On Uniform Boundedness Properties of SGD and its Momentum Variants
This provides theoretical guarantees for the stability of SGD and momentum variants in machine learning, addressing a practical issue for researchers and practitioners, though it is incremental as it extends existing boundedness results.
The paper tackles the problem of stochastic gradient descent trajectories potentially escaping to infinity by investigating uniform boundedness properties under smoothness and dissipativity assumptions, showing that common step-size families result in bounded iterates and function values for applications like phase retrieval and neural networks.

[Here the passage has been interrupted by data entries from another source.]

(* ===== verification/NsMutex.v ===== *)
(** * The mutex without starvation

    [31/mutex-nostarve.c]: a thread passes two rooms, whose turnstiles [t1] and
    [t2] are never open at the same time.  [worker] is a loop without end. *)

From Stdlib Require Import ZArith Lia.
From stdpp Require Import base tactics list numbers relations.
From S2P Require Import Prelude Threads.

Local Open Scope Z_scope.

(** ** Definitions *)

Inductive ns_sem := NsMutex | T1 | T2.

#[export] Instance ns_sem_eq : EqDecision ns_sem.
Proof. solve_decision. Defined.

(** [ns_mutex_t] without its semaphores, and the shared [counter]. *)
Record ns_mutex_t := mkNs { room1 : Z; room2 : Z; counter : Z }.

Definition ns_instr : Type := instr ns_sem unit ns_mutex_t.

Definition ns_wait (k : ns_sem) : ns_instr := Wait (fun _ => k).

Definition ns_post (k : ns_sem) : ns_instr := Post (fun _ => k).

Definition add_room1 (d : Z) : ns_instr := Act (fun l m => (l, mkNs (m.(room1) + d) m.(room2) m.(counter))).

Definition add_room2 (d : Z) : ns_instr := Act (fun l m => (l, mkNs m.(room1) (m.(room2) + d) m.(counter))).

(** [if (b) then_ else else_] *)
Definition if_else (b : ns_mutex_t -> bool) (then_ else_ : list ns_instr) : list ns_instr :=
  [ Unless (fun _ => b) (length then_ + 1) ] ++ then_ ++ [ Unless (fun _ _ => false) (length else_) ] ++ else_.

Definition ns_mutex_acquire : list ns_instr :=
  [ ns_wait NsMutex; add_room1 1; ns_post NsMutex;
    ns_wait T1; add_room2 1; ns_wait NsMutex; add_room1 (-1) ] ++
  if_else (fun m => m.(room1) =? 0) [ns_post NsMutex; ns_post T2] [ns_post NsMutex; ns_post T1] ++
  [ ns_wait T2; add_room2 (-1) ].

Definition ns_mutex_release : list ns_instr :=
  if_else (fun m => m.(room2) =? 0) [ns_post T1] [ns_post T2].

(** [while (1) { acquire; counter++; release; }] *)
Definition worker (_ : unit) : list ns_instr :=
  ns_mutex_acquire ++
  [ Act (fun l m => (l, mkNs m.(room1) m.(room2) (m.(counter) + 1))) ] ++
  ns_mutex_release ++ [ Back 20 ].

(** [ns_mutex_init] and the threads of [main]. *)
Definition ns_main (num_threads : nat) : machine ns_sem unit unit ns_mutex_t :=
  mkMachine (fun k => match k with T2 => 0 | _ => 1 end) (mkNs 0 0 0) (replicate num_threads (mkThread tt 0 tt)).

(** ** The invariant *)

(** The turnstiles are one baton: open, or held by one thread. *)
Definition baton (t : thread unit unit) : Z :=
  at_pc 4 9 t + at_pc 11 12 t + at_pc 14 17 t + at_pc 19 19 t.

Definition ns_inv (m : machine ns_sem unit unit ns_mutex_t) : Prop :=
  let v := m.(sems) in let s := m.(store) in let ts := m.(threads) in
  (0 <= v NsMutex /\ 0 <= v T1 /\ 0 <= v T2) /\
  v NsMutex + tsum (at_pc 1 2) ts + tsum (at_pc 6 8) ts + tsum (at_pc 11 11) ts = 1 /\
  v T1 + v T2 + tsum baton ts = 1 /\
  s.(room1) = tsum (at_pc 2 6) ts /\ s.(room2) = tsum (at_pc 5 14) ts /\
  (v T1 + tsum (at_pc 11 12) ts = 0 \/ 0 < s.(room1) \/ s.(room2) = 0) /\
  (tsum (at_pc 11 12) ts = 0 \/ 0 < s.(room1)) /\
  (v T2 + tsum (at_pc 19 19) ts = 0 \/ 0 < s.(room2)) /\
  (tsum (at_pc 17 17) ts = 0 \/ s.(room2) = 0) /\
  Forall (fun t => (t.(pc) <= 20)%nat) ts.

Lemma ns_inv_init n : ns_inv (ns_main n).
Proof.
  unfold ns_inv, ns_main. cbn [sems store threads room1 room2]. rewrite !tsum_replicate.
  split_and!; try (cbn; lia); [cbn; auto..|]. apply Forall_replicate. cbn. lia.
Qed.

Lemma baton_nonneg t : 0 <= baton t.
Proof.
  unfold baton. pose proof (at_pc_nonneg 4 9 t). pose proof (at_pc_nonneg 11 12 t). pose proof (at_pc_nonneg 14 17 t).
  pose proof (at_pc_nonneg 19 19 t). lia.
Qed.

Lemma baton_parts ts :
  tsum baton ts = tsum (at_pc 4 9) ts + tsum (at_pc 11 12) ts + tsum (at_pc 14 17) ts + tsum (at_pc 19 19) ts.
Proof. induction ts as [|t ts IH]; [done|]. rewrite !tsum_cons, IH. unfold baton. lia. Qed.

Lemma nsm_step v s ts i t v' s' t' :
  ns_inv (mkMachine v s ts) -> ts !! i = Some t -> exec worker v s t = Some (v', s', t') ->
  ns_inv (mkMachine v' s' (<[i := t']> ts)).
Proof.
  intros (Hv & Hm & Hb & H1 & H2 & Ha & Hc & Hd & He & Hf) Ht Ex. cbn [sems store threads] in *.
  pc_of (4, 9)%nat Ht. pc_of (11, 12)%nat Ht. pc_of (14, 17)%nat Ht. pc_of (19, 19)%nat Ht. pc_of (17, 17)%nat Ht.
  pc_of (2, 6)%nat Ht. pc_of (5, 14)%nat Ht. pc_of (1, 2)%nat Ht. pc_of (6, 8)%nat Ht. pc_of (11, 11)%nat Ht.
  pc_add ((14, 16), (17, 17))%nat ts. pc_of (14, 16)%nat Ht.
  rewrite baton_parts in Hb. destruct s as [r1 r2 c], t as [r p []]. cbn [room1 room2] in *.
  split_pc 21%nat p; step_cases Ex; unfold ns_inv; rewrite baton_parts; cbn [sems store threads room1 room2]; sums Ht;
    (split_and!; try assumption; try (apply Forall_insert_list; [assumption|cbn; lia]); try lia).
Qed.

Lemma nsm_reach n m : reach worker (ns_main n) m -> ns_inv m.
Proof. apply reach_inv; [apply ns_inv_init|]. intros. by eapply nsm_step. Qed.

(** Some thread can always run. *)
Lemma ns_not_stuck v s ts : ns_inv (mkMachine v s ts) -> ts <> [] -> ~ stuck worker (mkMachine v s ts).
Proof.
  intros (Hv & Hm & Hb & H1 & H2 & Ha & Hc & Hd & He & Hf) Hne Hs%stuck_exec. cbn [sems store threads] in *.
  assert (Hpc : Forall (fun t => (t.(pc) = 0 \/ t.(pc) = 5)%nat /\ v NsMutex <= 0 \/ t.(pc) = 3%nat /\ v T1 <= 0 \/
    t.(pc) = 13%nat /\ v T2 <= 0) ts).
  { apply Forall_lookup. intros i t Ht. pose proof (proj1 (Forall_lookup _ _) Hf _ _ Ht) as Hi.
    pose proof (proj1 (Forall_lookup _ _) Hs _ _ Ht) as Ex. destruct t as [r p l]. cbn [pc] in *.
    split_pc 21%nat p; cbn in Ex; try discriminate Ex; try lia;
      repeat match type of Ex with context [if ?b then _ else _] => destruct b eqn:? end; try discriminate Ex; lia. }
  clear Hs. rewrite baton_parts in Hb.
  assert (E1 : tsum (at_pc 1 2) ts = 0) by (apply at_pc_none; forall_lia).
  assert (E2 : tsum (at_pc 6 8) ts = 0) by (apply at_pc_none; forall_lia).
  assert (E3 : tsum (at_pc 11 11) ts = 0) by (apply at_pc_none; forall_lia).
  assert (E4 : v NsMutex = 1) by lia. assert (E5 : tsum (at_pc 4 9) ts = 0) by (apply at_pc_none; forall_lia).
  assert (E6 : tsum (at_pc 11 12) ts = 0) by (apply at_pc_none; forall_lia).
  assert (E7 : tsum (at_pc 14 17) ts = 0) by (apply at_pc_none; forall_lia).
  assert (E8 : tsum (at_pc 19 19) ts = 0) by (apply at_pc_none; forall_lia).
  assert (Hlen : (0 < length ts)%nat) by (destruct ts; [done|cbn; lia]).
  destruct (decide (v T1 <= 0)) as [Hz|Hz].
  - assert (E : tsum (at_pc 5 14) ts = 0) by (apply at_pc_none; forall_lia). lia.
  - assert (E : tsum (at_pc 2 6) ts = 0) by (apply at_pc_none; forall_lia).
    assert (E' : tsum (at_pc 5 14) ts = Z.of_nat (length ts)) by (apply at_pc_every; forall_lia). lia.
Qed.

Lemma baton_1 t : (4 <= t.(pc) <= 9 \/ 11 <= t.(pc) <= 12 \/ 14 <= t.(pc) <= 17 \/ t.(pc) = 19)%nat -> 1 <= baton t.
Proof.
  intros H. pose proof (at_pc_nonneg 4 9 t). pose proof (at_pc_nonneg 11 12 t). pose proof (at_pc_nonneg 14 17 t).
  pose proof (at_pc_nonneg 19 19 t). unfold baton.
  destruct H as [H|[H|[H|H]]]; [rewrite (at_pc_1 4 9)|rewrite (at_pc_1 11 12)|rewrite (at_pc_1 14 17)|rewrite (at_pc_1 19 19)]; lia.
Qed.

(** ** Properties *)

(** C21: the mutex of [mutex-nostarve.c], for any number of threads and any
    schedule: the critical section (the instructions 14 to 19, with the update
    of [counter]) and every access to [room2] exclude each other; some thread
    can always run; and while a thread leaves the second room or may leave it,
    no thread enters it, until the room is empty. *)
Theorem ns_mutex_correct n m :
  reach worker (ns_main n) m ->
  let held (t : thread unit unit) :=
    (4 <= t.(pc) <= 9 \/ 11 <= t.(pc) <= 12 \/ 14 <= t.(pc) <= 17 \/ t.(pc) = 19)%nat in
  (forall i j t u, m.(threads) !! i = Some t -> m.(threads) !! j = Some u -> i <> j -> held t -> ~ held u) /\
  ((0 < n)%nat -> ~ stuck worker m) /\
  (forall t, t ∈ m.(threads) -> t.(pc) = 3%nat ->
     0 < m.(sems) T2 \/ (exists u, u ∈ m.(threads) /\ (14 <= u.(pc) <= 17 \/ u.(pc) = 19)%nat) ->
     exec worker m.(sems) m.(store) t = None) /\
  m.(store).(room2) = tsum (at_pc 5 14) m.(threads) /\
  (forall t, t ∈ m.(threads) -> t.(pc) = 17%nat -> m.(store).(room2) = 0).
Proof.
  intros Hm held. pose proof (reach_roles _ _ _ Hm) as Hroles. apply nsm_reach in Hm as Hinv.
  destruct m as [v s ts]. cbn [threads sems store] in *. split_and!.
  - intros i j t u Hi Hj Hne Ht%baton_1 Hu%baton_1. pose proof (tsum_ge2 baton ts i j t u baton_nonneg Hne Hi Hj).
    destruct Hinv as ((_ & ? & ?) & _ & Hb & _). cbn [sems threads] in *. lia.
  - intros Hn. apply ns_not_stuck; [done|]. intros ->. destruct n; [lia|discriminate Hroles].
  - intros t Ht Hp Hex. destruct t as [r p l]. cbn [pc] in Hp. subst p.
    destruct Hinv as ((_ & ? & ?) & _ & Hb & _). cbn [sems threads] in *. pose proof (tsum_nonneg baton ts baton_nonneg).
    assert (v T1 = 0).
    { destruct Hex as [?|(u & (j & Hu)%list_elem_of_lookup & Hpu)]; [lia|].
      pose proof (tsum_ge baton ts j u baton_nonneg Hu). pose proof (baton_1 u ltac:(lia)). lia. }
    cbn. destruct (Z.ltb_spec 0 (v T1)); [lia|done].
  - destruct Hinv as (_ & _ & _ & _ & H & _). exact H.
  - intros t (i & Ht)%list_elem_of_lookup Hp. destruct Hinv as (_ & _ & _ & _ & _ & _ & _ & _ & Hr & _).
    cbn [store threads] in Hr. pc_of (17, 17)%nat Ht. rewrite at_pc_1 in * by lia. lia.
Qed.

(** Two threads, one of them in the critical section. *)
Lemma ns_mutex_correct_witness :
  exists m, reach worker (ns_main 2) m /\ pc <$> m.(threads) = [15; 3]%nat /\ ~ stuck worker m /\
    (forall t, t ∈ m.(threads) -> t.(pc) = 3%nat ->
     0 < m.(sems) T2 \/ (exists u, u ∈ m.(threads) /\ (14 <= u.(pc) <= 17 \/ u.(pc) = 19)%nat) ->
     exec worker m.(sems) m.(store) t = None).
Proof.
  destruct (run_witness worker (fun m => pc <$> m.(threads) = [15; 3]%nat)
    (replicate 13 0 ++ replicate 3 1)%nat (ns_main 2)) as (m & Hm & H); [vm_compute; reflexivity|].
  destruct (ns_mutex_correct 2 m Hm) as (_ & H2 & H3 & _).
  exists m. split; [exact Hm|]. split; [exact H|]. split; [apply H2; lia|exact H3].
Defined.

A theoretical, and potentially also practical, problem with stochastic gradient descent is that trajectories may escape to infinity. In this note, we investigate uniform boundedness properties of iterates and function values along the trajectories of the stochastic gradient descent algorithm and its important momentum variant. Under smoothness and $R$-dissipativity of the loss function, we show that broad families of step-sizes, including the widely used step-decay and cosine with (or without) restart step-sizes, result in uniformly bounded iterates and function values. Several important applications that satisfy these assumptions, including phase retrieval problems, Gaussian mixture models, and some neural network classifiers, are discussed in detail. We further extend the uniform boundedness of SGD and its momentum variant under the generalized dissipativity for the functions whose tails grow slower than quadratic functions. This includes some interesting applications, for example, Bayesian logistic regression and logistic regression with $\ell_1$ regularization.